Tips for dating german guys

However, if you’re going to date a foreigner, Germans are the best and here’s why.

Germans are so tidy, organized and efficient that you’ll never have to wait for him – he’ll be on time or even early to everything.

If you’re called any one of these, you know you have a keeper. (Sucks to be an actual cat in Germany, I guess.) Whatever is going on, there seems to be some strange German saying to express it.

If you’re lucky, they might even give you a Bussi auf die Backe (a traditional European cheek kiss) after they say it. If you date a German, you won’t ever have to worry. It may look strange at first, but there is nothing sexier than a man dressed in lederhosen.

By American standards, these women would be considered plain. German guys will want their partners to be similarly educated, or at least intellectually curious. The stereotype of a pretty, but dumb girl without her own opinions might be the nightmare of a German guy.

It must be partially due to the better/more affordable education system, but it seems most Germans have at least a masters degree. Everyone does some type of sport – be it hiking, or long distance biking, skiing or running. To be out and about in nature is part of the culture.

In my experience, I’ve found German guys to be social media minimalists.

Short ladies get in on this too, because you now have a way to get to those hard to reach things on the top shelf.
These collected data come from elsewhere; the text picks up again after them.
(** X5.  When every record has a string as source, or none, [chunk_records]
    returns: the chunks come record by record, their texts are the pieces
    the default chunker cuts from the record's text, each not empty, trimmed
    and at most [CHUNK_MAX] characters long, and each chunk carries the
    metadata of its record (page, title and any other key) with the source
    reduced to its base name. *)
Theorem chunk_records_content (records : list record) :
  Forall (fun r => exists s,
            get_or (rec_metadata r) "source" (VStr (lit "unknown")) = VStr s)
    records ->
  exists chunks groups,
    chunk_records records = Ok chunks
    /\ chunks = concat groups
    /\ Forall2 (fun r group =>
                  chunk_default (rec_text r) = Ok (map text group)
                  /\ Forall (inherits (rec_metadata r)) group)
         records groups
    /\ Forall (fun c => chunk_text_ok (text c)) chunks.
Proof.
  intros Htyped. unfold chunk_records.
  destruct (outer_loop_ok records Htyped ([], 1)) as [[chunks cid] Hloop].
  rewrite Hloop. simpl.
  apply outer_loop_inherits in Hloop as (groups & Hchunks & Hgroups).
  simpl in Hchunks. exists chunks, groups.
  split; [done|]. split; [done|]. split; [done|].
  subst chunks. clear Htyped. induction Hgroups as [|r g rs gs [Hd _] _ IH]; [done|].
  simpl. apply Forall_app. split; [|done].
  apply chunk_default_pieces in Hd. by rewrite Forall_fmap in Hd.
Qed.

Lemma chunk_records_content_witness :
  let page3 : record :=
    {| rec_text := lit "  Either party may terminate.  ";
       rec_metadata := <["page" := VInt 3]> (<["source" := VStr (lit "up/lease.pdf")]> ∅) |} in
  Forall (fun r => exists s,
            get_or (rec_metadata r) "source" (VStr (lit "unknown")) = VStr s)
    [page3]
  /\ exists chunks groups,
       chunk_records [page3] = Ok chunks
       /\ chunks = concat groups
       /\ Forall2 (fun r group =>
                     chunk_default (rec_text r) = Ok (map text group)
                     /\ Forall (inherits (rec_metadata r)) group)
            [page3] groups
       /\ Forall (fun c => chunk_text_ok (text c)) chunks.
Proof.
  intros page3.
  assert (H : Forall (fun r => exists s,
                        get_or (rec_metadata r) "source" (VStr (lit "unknown")) = VStr s)
                [page3]).
  { constructor; [|constructor]. exists (lit "up/lease.pdf"). reflexivity. }
  split; [exact H|]. exact (chunk_records_content [page3] H).
Defined.
(** A training series of 300 rows. *)
Definition long_train : Series.t :=
  map (fun i => Scenario.point (Z.of_nat i) 0) (seq 0 300).

Definition long_bundle (test : Series.t) : Bundle :=
  {| train := long_train; val := Scenario.test4; test := test;
     past_covariates := Scenario.test4;
     future_covariates := Scenario.test4 |}.

(** A stand-in for the sigmoid routine: one half at 0, 1 above and 0
    below. *)
Definition sigmoid_step (x : Q) : Q :=
  if Qle_bool x 0 then (if Qle_bool 0 x then 1 # 2 else 0) else 1.

(** A fitted TSMixer model that forecasts the raw outputs 2 and -1 for
    the time stamps 3 and 4. *)
Definition predictor2 : TSMixer.Predictor :=
  fun _ _ => Ok [Scenario.point 3 2; Scenario.point 4 (-1)].

Definition tsmixer_env : TSMixer.Collaborators :=
  {| TSMixer.fit := fun _ _ => Ok predictor2;
     TSMixer.plot_metrics := fun _ _ _ => Ok tt |}.

(** Fitting and plotting succeed, and the installed darts rejects a
    backtest start it cannot forecast. *)
Definition env_rejecting : LightGBM.Collaborators :=
  {| LightGBM.fit := fun _ _ _ _ _ => Ok Scenario.forecaster4;
     LightGBM.show_plot := fun _ _ => Ok tt;
     LightGBM.moves_early_start := false |}.

End Cases.

(** ** The plots of the TSMixer script *)

Module Plotting.

(** The calls into [matplotlib.pyplot], in program order: a new figure,
    the loss curves, the actual and the predicted values of one
    component, the legend, showing and closing the current figure. *)
Inductive action : Type :=
| Figure
| PlotTrainLoss
| PlotValLoss
| PlotActual (stock : string)
| PlotPredicted (stock : string)
| Legend
| Show
| Close.

(** The body of the loop over the components. *)
Definition stock_figure (stock : string) : list action :=
  [Figure; PlotActual stock; PlotPredicted stock; Legend; Show; Close].

(** [plot_metrics(train_loss, val_loss, pred_series, test_data,
    pred_steps)] of the TSMixer script, as the sequence of its calls;
    [columns] is [test_data.columns]. *)
Definition plot_metrics (columns : list string) : list action :=
  [Figure; PlotTrainLoss; PlotValLoss; Legend; Show; Close] ++
  flat_map stock_figure (Series.slice_to 3 columns).

(** The number of figures open after a sequence of calls, [n] being
    open before it. *)
Fixpoint open_figures (n : nat) (acts : list action) : nat :=
  match acts with
  | [] => n
  | Figure :: rest => open_figures (S n) rest
  | Close :: rest => open_figures (Nat.pred n) rest
  | _ :: rest => open_figures n rest
  end.

(** The number of figures created. *)
Fixpoint figures (acts : list action) : nat :=
  match acts with
  | [] => O
  | Figure :: rest => S (figures rest)
  | _ :: rest => figures rest
  end.

(** The components whose predicted values are plotted, in order. *)
Fixpoint predicted_stocks (acts : list action) : list string :=
  match acts with
  | [] => []
  | PlotPredicted stock :: rest => stock :: predicted_stocks rest
  | _ :: rest => predicted_stocks rest
  end.

(** The components whose actual values are plotted, in order. *)
Fixpoint actual_stocks (acts : list action) : list string :=
  match acts with
  | [] => []
  | PlotActual stock :: rest => stock :: actual_stocks rest
  | _ :: rest => actual_stocks rest
  end.

End Plotting.

(** Closes the goals about one concrete trace. *)
Ltac trace_case :=
  repeat split; intros;
  try reflexivity;
  try (eexists; reflexivity);
  try (simpl in *; congruence).

(** * Properties *)

(** ** Element-wise operations *)

Lemma gt_true_iff (x t : Q) : Np.gt x t = true <-> (t < x)%Q.
Proof.
  unfold Np.gt. rewrite negb_true_iff, <- not_true_iff_false, Qle_bool_iff.
  split; [apply Qnot_le_lt | apply Qlt_not_le].
Qed.

Lemma gt_false_iff (x t : Q) : Np.gt x t = false <-> (x <= t)%Q.
Proof.
  unfold Np.gt. rewrite negb_false_iff. apply Qle_bool_iff.
Qed.

Lemma int_of_bool_one (b : bool) : Np.int_of_bool b = 1 <-> b = true.
Proof. destruct b; simpl; split; intro H; try reflexivity; discriminate. Qed.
Germans are serious about their sausage or, as they call it, wurst.

Bockwurst, Wiener Wurst, Currywurst, Bratwurst, Weißwurst, Brühwurst, Leberwurst, etc. Germans are blunt about the facts and enjoy getting straight to the point.

Fights about missing an anniversary or birthday will be nonexistent because, most likely, it has been on his schedule for months. With so many beautiful lakes, mountains and expansive landscapes in Germany, it’s not uncommon to go for a swim in a nearby lake or even hike a mountain in the Alps just for fun.

Although their athleticism can be intimidating at times, the benefits (aka their nice toned bod) are awesome until the beer belly eventually kicks in.